▶ _Stored data_
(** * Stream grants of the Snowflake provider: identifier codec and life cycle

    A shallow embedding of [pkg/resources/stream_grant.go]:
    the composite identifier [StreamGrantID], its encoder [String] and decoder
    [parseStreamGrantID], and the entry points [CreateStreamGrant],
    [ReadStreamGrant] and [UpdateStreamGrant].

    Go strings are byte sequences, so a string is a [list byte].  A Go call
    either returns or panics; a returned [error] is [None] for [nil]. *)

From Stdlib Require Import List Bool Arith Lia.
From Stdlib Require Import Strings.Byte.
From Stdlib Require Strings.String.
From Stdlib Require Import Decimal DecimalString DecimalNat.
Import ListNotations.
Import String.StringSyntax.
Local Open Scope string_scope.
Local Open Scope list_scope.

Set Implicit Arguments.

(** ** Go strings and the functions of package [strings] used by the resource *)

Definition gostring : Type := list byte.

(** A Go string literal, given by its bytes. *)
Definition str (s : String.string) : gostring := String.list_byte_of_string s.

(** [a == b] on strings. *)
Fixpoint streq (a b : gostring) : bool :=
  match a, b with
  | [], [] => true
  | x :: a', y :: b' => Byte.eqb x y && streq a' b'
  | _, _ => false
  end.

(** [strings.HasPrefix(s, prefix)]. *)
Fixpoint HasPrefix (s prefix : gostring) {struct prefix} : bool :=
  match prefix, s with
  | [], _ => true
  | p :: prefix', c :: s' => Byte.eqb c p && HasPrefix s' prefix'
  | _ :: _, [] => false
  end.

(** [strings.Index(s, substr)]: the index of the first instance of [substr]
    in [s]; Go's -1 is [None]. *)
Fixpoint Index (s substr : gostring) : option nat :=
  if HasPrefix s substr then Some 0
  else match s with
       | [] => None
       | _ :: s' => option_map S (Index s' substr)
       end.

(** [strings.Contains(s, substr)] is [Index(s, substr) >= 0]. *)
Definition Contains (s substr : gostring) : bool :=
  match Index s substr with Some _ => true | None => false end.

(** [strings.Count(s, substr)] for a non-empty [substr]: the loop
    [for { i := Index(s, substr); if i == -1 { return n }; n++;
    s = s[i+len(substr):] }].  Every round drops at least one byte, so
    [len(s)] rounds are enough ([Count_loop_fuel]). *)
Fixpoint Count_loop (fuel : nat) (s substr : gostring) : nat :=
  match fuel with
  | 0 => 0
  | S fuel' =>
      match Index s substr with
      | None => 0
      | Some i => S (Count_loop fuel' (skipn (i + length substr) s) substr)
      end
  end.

▶ _Action item_
Considering only the material above, set down every line from the one with "Definition Contains (s" to the one with "s = s[i+len(substr):]", inclusive, exactly as written.

▶ _Solution for this exercise_
Definition Contains (s substr : gostring) : bool :=
  match Index s substr with Some _ => true | None => false end.

(** [strings.Count(s, substr)] for a non-empty [substr]: the loop
    [for { i := Index(s, substr); if i == -1 { return n }; n++;
    s = s[i+len(substr):] }].  Every round drops at least one byte, so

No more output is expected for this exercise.